**What you have to do**
Exactly reproduce the data from its first line through the line with "intros HP (He & Hp & held & Hfile & Hheld).", leaving out every line after it.

**Dataset entries**
* * * *

(** The conversions only read the store. *)
Lemma convertAll_eq (folders : list ComicFolder.t) (s : t) :
  convertAll folders s =
  (List.map
     (fun comicFolder =>
        mergedComic comicFolder
          (fst (getComic (ComicFolder.id comicFolder) s)))
     folders,
   s).
Proof.
  induction folders as [|comicFolder folders IH]; [reflexivity|].
  unfold convertAll; fold convertAll.
  unfold bind, convertComicFolderToComic, bind, ret.
  pose proof (getComic_state (ComicFolder.id comicFolder) s) as Hstate.
  cbn [List.map].
  destruct (getComic (ComicFolder.id comicFolder) s) as [metadata s0].
  cbn [fst snd] in *. subst s0. rewrite IH. reflexivity.
Qed.

Lemma saveComic_holds (P : Comic.t -> Prop) (i : string)
      (comic : Comic.t) (s : t) :
  (Comic.id comic = i -> P comic) ->
  holds_record P i s ->
  holds_record P i (snd (saveComic comic s)).
Proof.
  intros HP (He & Hp & held & Hfile & Hheld).
  pose proof (comicFilePath_not_index s i Hp) as Hindex.
  pose proof (comicFilePath_inj s (Comic.id comic) i) as Hinj.
  unfold holds_record.
  open_storage s. subst electron. cbn.
  destruct (decide (_ ∈ failing)) as [Hfail|Hok]; cbn.
  { split; [reflexivity|]. split; [assumption|]. eauto. }
  destruct (decide (_ ∈ failing)) as [Hifail|Hiok]; cbn;
    (split; [reflexivity|]; split; [assumption|]).
  - destruct (decide (comicsPath +:+ "/" +:+ "comic_" +:+ Comic.id comic
                        +:+ ".json"
                      = comicsPath +:+ "/" +:+ "comic_" +:+ i +:+ ".json"))
      as [Heq|Hne].
    + exists comic. rewrite <- Heq, lookup_insert_eq. auto.
    + exists held. rewrite lookup_insert_ne by exact Hne. auto.
  - rewrite lookup_insert_ne by (intros Heq; now apply Hindex).
    destruct (decide (comicsPath +:+ "/" +:+ "comic_" +:+ Comic.id comic
                        +:+ ".json"
                      = comicsPath +:+ "/" +:+ "comic_" +:+ i +:+ ".json"))
      as [Heq|Hne].
    + exists comic. rewrite <- Heq, lookup_insert_eq. auto.
    + exists held. rewrite lookup_insert_ne by exact Hne. auto.
Qed.

Lemma saveEach_holds (P : Comic.t -> Prop) (i : string)
      (comics : list Comic.t) :
  forall s,
    List.Forall (fun comic => Comic.id comic = i -> P comic) comics ->
    holds_record P i s ->
    holds_record P i (snd (saveEach comics s)).
Proof.
  induction comics as [|comic comics IH]; intros s Hall Hs; [exact Hs|].
  inversion Hall as [|? ? Hcomic Hrest]; subst.
  cbn. unfold bind.
  pose proof (saveComic_holds P i comic s Hcomic Hs) as Hstep.
  destruct (saveComic comic s) as [result s1]. cbn in Hstep.
  now apply IH.
Qed.

Lemma saveComics_holds (P : Comic.t -> Prop) (i : string)
      (comics : list Comic.t) (s : t) :
  List.Forall (fun comic => Comic.id comic = i -> P comic) comics ->
  holds_record P i s ->
  holds_record P i (snd (saveComics comics s)).
Proof.
  intros Hall Hs.
  pose proof (saveEach_holds P i comics s Hall Hs) as Hsaved.
  destruct Hs as (He & _).
  unfold saveComics, bind, gets. cbn. rewrite He. cbn.
  destruct (saveEach comics s) as [[] s1]. cbn in Hsaved.
  destruct Hsaved as (He1 & Hp1 & held & Hfile & Hheld).
  pose proof (comicFilePath_not_index s1 i Hp1) as Hindex.
  unfold holds_record.
  open_storage s1. subst electron. cbn.
  destruct (decide (_ ∈ failing)) as [Hifail|Hiok]; cbn;
    (split; [reflexivity|]; split; [assumption|]); exists held.
  - auto.
  - rewrite lookup_insert_ne by (intros Heq; now apply Hindex). auto.
Qed.
(** * Egg generation logic of [src/utilities/eggLogic.py]

    A shallow embedding of the Python module and the properties its
    specification states about it.

    Python integers are unbounded, so they are [Z]; [//] and [%] with a
    positive divisor are [Z.div] and [Z.modulo] (both floor).  The egg
    dictionaries are finite maps from field names to values.  The two
    ambient effects of the module, the pseudo-random generator and the wall
    clock, are threaded explicitly through a small state-and-exception
    monad.  The [print] calls of the source only write to standard output
    and are left out. *)

From Stdlib Require Import ZArith List Lia Bool Ascii String.
From stdpp Require Import base option list gmap strings.

Local Open Scope Z_scope.

(** ** Exceptions, the world, and the monad *)

(** The built-in exceptions the module can run into. *)
Inductive exn : Type :=
| ValueError   (* random.randrange / random.randint on an empty range *)
| IndexError   (* random.choice on an empty sequence *)
| TypeError.   (* unpacking or subscripting None *)

(** What the code reads from its environment.
    - [tape]: the values the generator's primitive [_randbelow] will be
      reduced from, in order; a seeded generator is a fixed tape.  An
      exhausted tape keeps answering with 0.
    - [clock k]: the value [int(time.time() * 1000)] takes at the [k]-th
      reading of the wall clock; [reads] counts the readings made so far. *)
Record World : Type := mkWorld {
  tape  : list Z;
  clock : nat -> Z;
  reads : nat
}.

(** The world after one draw from the generator. *)
Definition drawn (w : World) : World :=
  {| tape := tl (tape w); clock := clock w; reads := reads w |}.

* * * *

**Task result**
(** The conversions only read the store. *)
Lemma convertAll_eq (folders : list ComicFolder.t) (s : t) :
  convertAll folders s =
  (List.map
     (fun comicFolder =>
        mergedComic comicFolder
          (fst (getComic (ComicFolder.id comicFolder) s)))
     folders,
   s).
Proof.
  induction folders as [|comicFolder folders IH]; [reflexivity|].
  unfold convertAll; fold convertAll.
  unfold bind, convertComicFolderToComic, bind, ret.
  pose proof (getComic_state (ComicFolder.id comicFolder) s) as Hstate.
  cbn [List.map].
  destruct (getComic (ComicFolder.id comicFolder) s) as [metadata s0].
  cbn [fst snd] in *. subst s0. rewrite IH. reflexivity.
Qed.

Lemma saveComic_holds (P : Comic.t -> Prop) (i : string)
      (comic : Comic.t) (s : t) :
  (Comic.id comic = i -> P comic) ->
  holds_record P i s ->
  holds_record P i (snd (saveComic comic s)).
Proof.
  intros HP (He & Hp & held & Hfile & Hheld).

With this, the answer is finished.